*** Begin section ***
(** *** PostOffice *)
Definition PostalDelivery : list (ucall piece) := [P messageAvailable; Call Deliver].

Definition PostalHelper : list (ucall piece) := PostalDelivery.

(** The constructor: the office, and the calls that make its objects and its thread [t]. *)
Definition new (addr : Z) (reliability : Double) (nBoxes : Z) (t : nat) (h0 : PacketHeader)
    (inbox0 buf0 : list Z) (w : World unit handler)
    : res (Office Double * list (ucall piece)) :=
  '(net, w) ← Network.new zero one negative above_one NetworkReadPoll addr reliability h0 inbox0 w;
  Ok (mkOffice (mkWorld (machine w) (interrupt w) (stats w) net) addr nBoxes
        (fun _ => SynchList.empty tt) buf0 0 [] [] [],
      [New (QSem messageAvailable) 0; New (QSem messageSent) 0; New (QLock sendLock) 0] ++
      concat (map (fun b => [New (QLock (boxLock b)) 0; New (QCond (boxEmpty b)) 0])
                (seq 0 (Z.to_nat nBoxes))) ++
      [Fork t PostalHelper]).

(** [Send] up to the lock, and from the lock on. *)
Definition Send (pkt : PacketHeader) (mail : MailHeader) (bytes : list Z) po
    : res (Office Double * list (ucall piece)) :=
  ASSERT (mail_length mail <=? MaxMailSize);;
  ASSERT ((0 <=? to_box mail) && (to_box mail <? numBoxes po));;
  let pkt := mkPacketHeader (to pkt) (netAddr po) (u32 (mail_length mail + sizeof_MailHeader)) in
  buf ← zcopy 0 (put_mail_header mail) junk52;
  body ← zread 0 (mail_length mail) bytes;
  buf ← zcopy sizeof_MailHeader body buf;
  Ok (po, [Acquire sendLock; Call (NetSend pkt buf); P messageSent; Release sendLock]).

Definition network_Send (pkt : PacketHeader) (buf : list Z) po : res (Office Double) :=
  '(d, w) ← Network.Send loses NetworkSendDone sendto pkt buf (Random (draws po)) junk64
              (network po) (world po);
  Ok (set_sent (S (draws po)) (sent po ++ option_list d) (set_world w po)).

(** [Receive] up to the mail box; the rest is [TakeMail]. *)
Definition Receive (box : Z) po : res (Office Double * list (ucall piece)) :=
  ASSERT ((0 <=? box) && (box <? numBoxes po));;
  Ok (po, Get (Z.to_nat box)).

(** [MailBox::Get] after [Remove], and the end of [Receive]: what the caller gets. *)
Definition take_mail (b t : nat) po : res (Office Double) :=
  match returned t (SynchList.removed (boxes po b)) with
  | None => UB
  | Some m =>
      bytes ← zread 0 (mail_length (mailHdr m)) (data m);
      ASSERT (mail_length (mailHdr m) <=? MaxMailSize);;
      Ok (set_taken (taken po ++ [(t, (pktHdr m, mailHdr m, bytes))]) po)
  end.

(** One round of the postal worker after [messageAvailable->P()]. *)
Definition deliver po : res (Office Double * list (ucall piece)) :=
  '(pkt, buf, net) ← Network.Receive (buffer po) (network po);
  let mail := get_mail_header buf in
  ASSERT ((0 <=? to_box mail) && (to_box mail <? numBoxes po));;
  ASSERT (mail_length mail <=? MaxMailSize);;
  put ← Put (Z.to_nat (to_box mail)) pkt mail (drop (Z.to_nat sizeof_MailHeader) buf);
  Ok (set_buffer buf (set_network net po), put ++ PostalDelivery).

Definition call (p : piece) (t : nat) po : res (Office Double * list (ucall piece)) :=
  match p with
  | StartSend pkt mail bytes => Send pkt mail bytes po
  | NetSend pkt buf => po ← network_Send pkt buf po; Ok (po, [])
  | StartReceive box => Receive box po
  | TakeMail b => po ← take_mail b t po; Ok (po, [])
  | Deliver => deliver po
  | InBox b q =>
      '(l, us) ← SynchList.run (InBox b) (boxLock b) (boxEmpty b) None q t (boxes po b);
      Ok (set_box b l po, us)
  end.

(** *** The interrupts of the device

    [PacketSent] is a [V] of [messageSent], [IncomingPacket] of [messageAvailable]; a poll
    that finds no packet changes nothing but its own schedule. *)
Definition remove_pending (l : list (Z * PendingInterrupt handler)) po : Office Double :=
  set_world (set_pending l (world po)) po.

Definition fire (p : PendingInterrupt handler) po : res (nat * Office Double) :=
  match Interrupt.Interrupt.handler p with
  | NetworkSendDone =>
      '(net, w) ← Network.SendDone (fun w => Ok w) (network po) (world po);
      Ok (messageSent, set_network net (set_world w po))
  | NetworkReadPoll =>
      '(net, w) ← Network.CheckPktAvail NetworkReadPoll (fun w => Ok w) (network po) (world po);
      Ok (messageAvailable, set_network net (set_world w po))
  end.

(** The datagrams that a post office with [n] boxes on the machine [addr] expects; the
    device and the worker stop the system at others. *)
Definition payload (g : list Z) : list Z := zslice sizeof_PacketHeader (length (get_header g)) g.

Record is_mail (n addr : Z) (g : list Z) : Prop := {
  im_size : Z.of_nat (List.length g) = MaxWireSize;
  im_to : to (get_header g) = addr;
  im_length : length (get_header g) = mail_length (get_mail_header (payload g)) + sizeof_MailHeader;
  im_mail : 0 <= mail_length (get_mail_header (payload g)) <= MaxMailSize;
  im_box : 0 <= to_box (get_mail_header (payload g)) < n
}.

Lemma is_mail_more n n' addr g : n <= n' -> is_mail n addr g -> is_mail n' addr g.
Proof. intros Hn []. split; try done. lia. Qed.

(** Some time later, with more datagrams in the socket. *)
Definition later (st : Statistics) (more : list (list Z)) po : Office Double :=
  let po := set_came (came po ++ more) (set_world (set_stats st (world po)) po) in
  set_network (set_sock (sock (network po) ++ more) (network po)) po.

(** A poll that finds a packet. *)
Definition packet_waits po : Prop := length (inHdr (network po)) = 0 /\ sock (network po) <> [].

Definition irq po (s : nat) (po' : Office Double) : Prop :=
  exists st more,
    let y := later st more po in
    (exists l1 t p l2, pending (interrupt (world y)) = l1 ++ (t, p) :: l2 /\
       (Interrupt.Interrupt.handler p = NetworkReadPoll -> packet_waits y) /\
       fire p (remove_pending (l1 ++ l2) y) = Ok (s, po')) \/
    (s <> messageAvailable /\ s <> messageSent /\ po' = y).

Definition saved (t : nat) po : Office Double := po.
Definition removeResources (t : nat) po : res (Office Double) := Ok po.

(** ** Code that has nothing to do with a lock *)
Section calm.
Context {Prot : Type} {sh : Shared (Office Double) Prot} (R : Rules sh piece) (b : nat).
Context (Hl : r_lock R <> boxLock b) (Hp : forall q, ~ r_protected R (InBox b q))
  (Hn : forall q, ~ r_nested R (InBox b q)).

Lemma box_piece q : calm R (Call (InBox b q)).
Proof. right. by exists (InBox b q). Qed.

Local Ltac calm_list :=
  repeat (apply Forall_cons; split); first [done|apply box_piece|by left; cbn -[boxLock]; first [done|congruence]].
(** C40: the console test echoes, however the interrupts of the terminal come.  In every
    execution the test writes a character without failing the assertion of [PutChar], and
    looks at the character only when the device has written it.  As long as the byte 255,
    which is [EOF] as a [char], was not typed: what was typed is what is on the display,
    then the character in the buffer of the device, then what still waits; the test takes a
    character only when there is one, and it halts the machine at the first [q].  (When the
    file of the keyboard ends, a poll with an empty buffer aborts the program, which ends
    the execution.) *)
Theorem console_echo (w : World unit handler) x0 es k :
  pending_of ConsoleWriteDone (pending (interrupt w)) = 0%nat -> start_test w = Ok x0 ->
  runs saved saved call removeResources irq (start x0) es k ->
  let x := client k in
  let t := currentThread k in
  (forall rest, codes k t = Some (Do (Call Echo) :: rest) -> call Echo t x = Ok (after_echo x, [])) /\
  (forall rest, codes k t = Some (Do (Call Quit) :: rest) ->
     putBusy (console x) = false /\ pending_of ConsoleWriteDone (pending (interrupt (world x))) = 0%nat /\
     call Quit t x = if ch x =? q then Exit 0 else Ok (x, echo_loop)) /\
  (~ (EOF ∈ typed x) ->
     typed x = display (console x) ++ buffered (incoming (console x)) ++ keyboard (console x) /\
     Forall (fun ch => ch <> q) (removelast (display (console x))) /\
     (forall rest, codes k t = Some (Do (Call Echo) :: rest) -> incoming (console x) <> EOF) /\
     (forall rest, codes k t = Some (Do (Call Quit) :: rest) ->
        exists d, display (console x) = d ++ [ch x])).
Proof.
  intros Hw H0 Hr. apply bind_Ok in H0 as ([c w1] & Hn & H0). apply Ok_inj in H0 as <-.
  apply bind_Ok in Hn as (w2 & Hs & Hn). apply Ok_inj, pair_equal_spec in Hn as [<- <-]. apply Ok_inj in Hs as <-.
  set (x0 := mkTest _ _ _) in Hr.
  assert (monitor_ok read_shared read_rules k) as HR.
  { eapply (runs_monitor _ _ _ _ _ _ read_sound); [apply boot_wf| |exact Hr].
    apply (boot_owner_monitor read_shared read_rules read_wait_inv); [done| |].
    - right. split; [by split; cbn|]. split; [apply Forall_nil_2|by left].
    - apply triples_never, echo_read. }
  assert (monitor_ok write_shared write_rules k) as HW.
  { eapply (runs_monitor _ _ _ _ _ _ write_sound); [apply boot_wf| |exact Hr].
    apply (boot_owner_monitor write_shared write_rules write_idle_inv); [done| |].
    - split; [|done]. cbn. unfold write_part. f_equal. cbn. etrans; [apply pending_of_insert|].
      rewrite decide_False by done. exact Hw.
    - apply triples_never, echo_write. }
  assert (forall p rest, codes k (currentThread k) = Some (Do (Call p) :: rest) ->
    putBusy (console (client k)) = false /\
    pending_of ConsoleWriteDone (pending (interrupt (world (client k)))) = 0%nat) as Hidle.
  { intros p rest Hc. apply (monitor_pre _ _ _ _ _ HW) in Hc as [_ [E _]]; [|done]. by injection E as En Eb. }
  split_and!.
  - intros rest Hc. apply Hidle in Hc as [Eb _]. by apply call_Echo.
  - intros rest Hc. apply Hidle in Hc as [Eb En]. split_and!; [done..|]. cbn [call]. by destruct (ch (client k) =? q).
  - intros Hl. destruct (monitor_always _ _ _ HR) as [?|[H1 _ H3]]; [done|]. split_and!; [exact H1|exact H3|..].
    + intros rest Hc. apply (monitor_pre _ _ _ _ _ HR) in Hc as [_ [?|(_ & _ & Hi & _)]]; [done|exact Hi|done].
    + intros rest Hc. apply (monitor_pre _ _ _ _ _ HR) in Hc as [_ [?|(_ & (d & Ed & _) & _)]]; [done| |done].
      by exists d.
Qed.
*** End section ***
- [Instructions to follow]
In the listing above, find the line containing "(seq 0 (Z.to_nat nBoxes))) ++" and the line containing "Ok (po, [Acquire", then quote both, plus every line between them, exactly as written.

- [Solution to this problem]
                (seq 0 (Z.to_nat nBoxes))) ++
      [Fork t PostalHelper]).

(** [Send] up to the lock, and from the lock on. *)
Definition Send (pkt : PacketHeader) (mail : MailHeader) (bytes : list Z) po
    : res (Office Double * list (ucall piece)) :=
  ASSERT (mail_length mail <=? MaxMailSize);;
  ASSERT ((0 <=? to_box mail) && (to_box mail <? numBoxes po));;
  let pkt := mkPacketHeader (to pkt) (netAddr po) (u32 (mail_length mail + sizeof_MailHeader)) in
  buf ← zcopy 0 (put_mail_header mail) junk52;
  body ← zread 0 (mail_length mail) bytes;
  buf ← zcopy sizeof_MailHeader body buf;
  Ok (po, [Acquire sendLock; Call (NetSend pkt buf); P messageSent; Release sendLock]).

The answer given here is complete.